(** The three leading comments. *)
Definition metadataComments (metadata : Metadata) : list string :=
  ["# benchmark_schema_version: " +:+ pretty (md_schemaVersion metadata);
   "# benchmark_checksum: " +:+ md_checksum metadata;
   "# benchmark_route_count: " +:+ pretty (md_routeCount metadata)].

Definition with_lines (lines : list string) (rest : string) : string :=
  foldr (fun line rest => line +:+ newline +:+ rest) rest lines.

Definition addMetadataComments (rendered : string) (metadata : Metadata) (endMarker : bool) : string :=
  let output := with_lines (metadataComments metadata) rendered in
  if endMarker then
    output +:+ (if negb (String.eqb output "") && negb (has_suffix output newline) then newline else "") +:+ "#END" +:+ newline
  else output.

(** A loop that stops at the first error. *)
Fixpoint renderEach {A B} (f : A → result renderError B) (l : list A) : result renderError (list B) :=
  match l with
  | [] => Ok []
  | x :: l => y ← f x; rest ← renderEach f l; Ok (y :: rest)
  end.

Section Render.
(** [json.Unmarshal] into a [map[string]any]. *)
Context (Unmarshal : string → option anyMap).

(** The options of an attachment; blank options are an empty map. *)
Definition pluginConfig (raw : string) : option anyMap :=
  if Nat.ltb 0 (String.length (trim_space raw)) then Unmarshal raw else Some [].

(** ** The gateway *)

Definition gatewayPredicates (predicates : list Predicate) : list gatewayPredicate :=
  (fun p => mkGatewayPredicate (pred_name p) (operator_string (pred_operator p)) (pred_values p)) <$> predicates.

Definition gatewayPlugins (failed : string → renderError) (attachments : list PluginAttachment)
    : result renderError (list gatewayPlugin) :=
  renderEach (fun a =>
    match pluginConfig (pa_rawConfig a) with
    | None => Err (failed (pa_name a))
    | Some config => Ok (mkGatewayPlugin (pa_name a) (pa_enabled a) config)
    end) attachments.

Definition renderRoute (route : Route) : result renderError gatewayRoute :=
  let m := rt_match route in
  plugins ← gatewayPlugins (RoutePluginFailed (rt_id route)) (rt_plugins route);
  Ok (mkGatewayRoute (rt_id route) (rt_priority route)
        (mkGatewayMatch (match_hosts m) (match_path m) (match_methods m) (gatewayPredicates (match_headers m))
           (gatewayPredicates (match_queries m)))
        (rt_serviceRef route) (rt_upstreamRef route) plugins).

Definition renderService (service : Service) : result renderError gatewayService :=
  plugins ← gatewayPlugins (ServicePluginFailed (sv_id service)) (sv_plugins service);
  Ok (mkGatewayService (sv_id service) (sv_upstreamRef service) plugins).

Definition renderUpstream (upstream : Upstream) : gatewayUpstream :=
  let t := up_transport upstream in
  mkGatewayUpstream (up_id upstream) (ep_url <$> up_endpoints upstream)
    (mkGatewayTransport (Duration_String (tc_dialTimeout t)) (Duration_String (tc_responseHeaderTimeout t))
       (Duration_String (tc_idleConnectionTimeout t)) (tc_maxIdleConnections t) (tc_maxIdleConnectionsPerHost t)).

Definition gatewayDocumentOf (resources : ResourceSet) (options : GatewayRenderOptions) : result renderError gatewayDocument :=
  let options := defaultGatewayRenderOptions options in
  routes ← renderEach renderRoute (rs_routes resources);
  services ← renderEach renderService (rs_services resources);
  Ok (mkGatewayDocument "gateway/v1alpha2"
        (mkGatewayListeners (go_httpAddress options)
           (mkGatewayTLS (go_httpsAddress options) (go_certificateFile options) (go_privateKeyFile options))
           (go_adminAddress options))
        (mkGatewayServer "5s" "1m" "30s" (Z.shiftl 1 20) (Z.shiftl 64 20)) (mkGatewayTelemetry true false)
        routes services (renderUpstream <$> rs_upstreams resources)).

Definition RenderGateway (yaml_Marshal : gatewayDocument → option string) (resources : ResourceSet) (metadata : Metadata)
    (options : GatewayRenderOptions) : result renderError string :=
  document ← gatewayDocumentOf resources options;
  match yaml_Marshal document with
  | None => Err EncodeYAML
  | Some rendered => Ok (addMetadataComments rendered metadata false)
  end.

(** ** APISIX *)

Definition apisixSegment (segment : string) : string :=
  if has_prefix segment "{*" && has_suffix segment "}" then "*"
  else if has_prefix segment "{" && has_suffix segment "}" then
    ":" +:+ slice segment 1 (String.length segment - 1)
  else segment.

Definition apisixPath (path : string) : string := join_byte "/" (apisixSegment <$> split_byte "/" path).

Context `{Unicode} (isLetterOrDigit : string → bool).

(** The loop over the runes of a lower-case name; [isLetterOrDigit] decides the
    runes beyond ASCII, and an invalid byte is none. *)
Fixpoint variableName (s : string) (skip : nat) : string :=
  match s with
  | EmptyString => ""
  | String c rest =>
      match skip with
      | S skip => variableName rest skip
      | O =>
          if is_ascii_byte c then
            String (if is_lower c || is_upper c || is_digit c then c else "_") (variableName rest 0)
          else
            match rune_length (byte_val c) (byte_values (stake 3 rest)) with
            | None => String "_" (variableName rest 0)
            | Some size =>
                let rune := stake size s in
                (if isLetterOrDigit rune then rune else "_") +:+ variableName rest (size - 1)
            end
      end
  end.

Definition apisixVariableName (name : string) : string := variableName (to_lower name) 0.

Definition apisixPredicate (variable : string) (p : Predicate) : result renderError (list anyValue) :=
  let first (operator : string) :=
    match pred_values p with
    | value :: _ => Ok [AnyString variable; AnyString operator; AnyString value]
    | [] => Err IndexPanic
    end in
  match pred_operator p with
  | PredicateExists => Ok [AnyString variable; AnyString "~="; AnyNull]
  | PredicateNotExists => Ok [AnyString variable; AnyString "=="; AnyNull]
  | PredicateEquals => first "=="
  | PredicateNotEquals => first "~="
  | PredicateOneOf => Ok [AnyString variable; AnyString "in"; AnyList (AnyString <$> pred_values p)]
  | PredicateUnsupported _ => Ok [AnyString variable; AnyString "=="; AnyString ""]
  end.

Definition apisixPredicates (headers queries : list Predicate) : result renderError (list (list anyValue)) :=
  h ← renderEach (fun p => apisixPredicate ("http_" +:+ apisixVariableName (pred_name p)) p) headers;
  q ← renderEach (fun p => apisixPredicate ("arg_" +:+ apisixVariableName (pred_name p)) p) queries;
  Ok (h ++ q).

(** One round of the plugin loop. *)
Definition apisixPlugin (failed : string → renderError) (rendered : anyMap) (a : PluginAttachment) : result renderError anyMap :=
  if negb (pa_enabled a) then Ok rendered
  else
    match pluginConfig (pa_rawConfig a) with
    | None => Err (failed (pa_name a))
    | Some config =>
      if String.eqb (pa_name a) "request-id" then
        let headerName := orDefault (string_entry config "header_name") "X-Request-ID" in
        Ok (set_entry rendered "request-id"
              (AnyMap [("header_name", AnyString headerName); ("include_in_response", AnyBool true); ("algorithm", AnyString "uuid")]))
      else if String.eqb (pa_name a) "header-rewrite" then
        let rendered := match filled_entry config "request" with
          | Some request => set_entry rendered "proxy-rewrite" (AnyMap [("headers", AnyMap request)])
          | None => rendered
          end in
        Ok (match filled_entry config "response" with
            | Some response => set_entry rendered "response-rewrite" (AnyMap [("headers", AnyMap response)])
            | None => rendered
            end)
      else Err (failed (pa_name a))
    end.

(** An empty result and a nil one are both left out of the document. *)
Fixpoint apisixPlugins (failed : string → renderError) (rendered : anyMap) (attachments : list PluginAttachment)
    : result renderError anyMap :=
  match attachments with
  | [] => Ok rendered
  | a :: attachments => rendered ← apisixPlugin failed rendered a; apisixPlugins failed rendered attachments
  end.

## WHAT TO PRODUCE
Could you write out, exactly as they stand, only the lines above that begin at the line with "pretty (md_schemaVersion metadata);" and stop after the line with "Definition gatewayPredicates (predicates"?

## FINAL ANSWER
  ["# benchmark_schema_version: " +:+ pretty (md_schemaVersion metadata);
   "# benchmark_checksum: " +:+ md_checksum metadata;
   "# benchmark_route_count: " +:+ pretty (md_routeCount metadata)].

Definition with_lines (lines : list string) (rest : string) : string :=
  foldr (fun line rest => line +:+ newline +:+ rest) rest lines.

Definition addMetadataComments (rendered : string) (metadata : Metadata) (endMarker : bool) : string :=
  let output := with_lines (metadataComments metadata) rendered in
  if endMarker then
    output +:+ (if negb (String.eqb output "") && negb (has_suffix output newline) then newline else "") +:+ "#END" +:+ newline
  else output.

(** A loop that stops at the first error. *)
Fixpoint renderEach {A B} (f : A → result renderError B) (l : list A) : result renderError (list B) :=
  match l with
  | [] => Ok []
  | x :: l => y ← f x; rest ← renderEach f l; Ok (y :: rest)
  end.

Section Render.
(** [json.Unmarshal] into a [map[string]any]. *)
Context (Unmarshal : string → option anyMap).

(** The options of an attachment; blank options are an empty map. *)
Definition pluginConfig (raw : string) : option anyMap :=
  if Nat.ltb 0 (String.length (trim_space raw)) then Unmarshal raw else Some [].

(** ** The gateway *)

Definition gatewayPredicates (predicates : list Predicate) : list gatewayPredicate :=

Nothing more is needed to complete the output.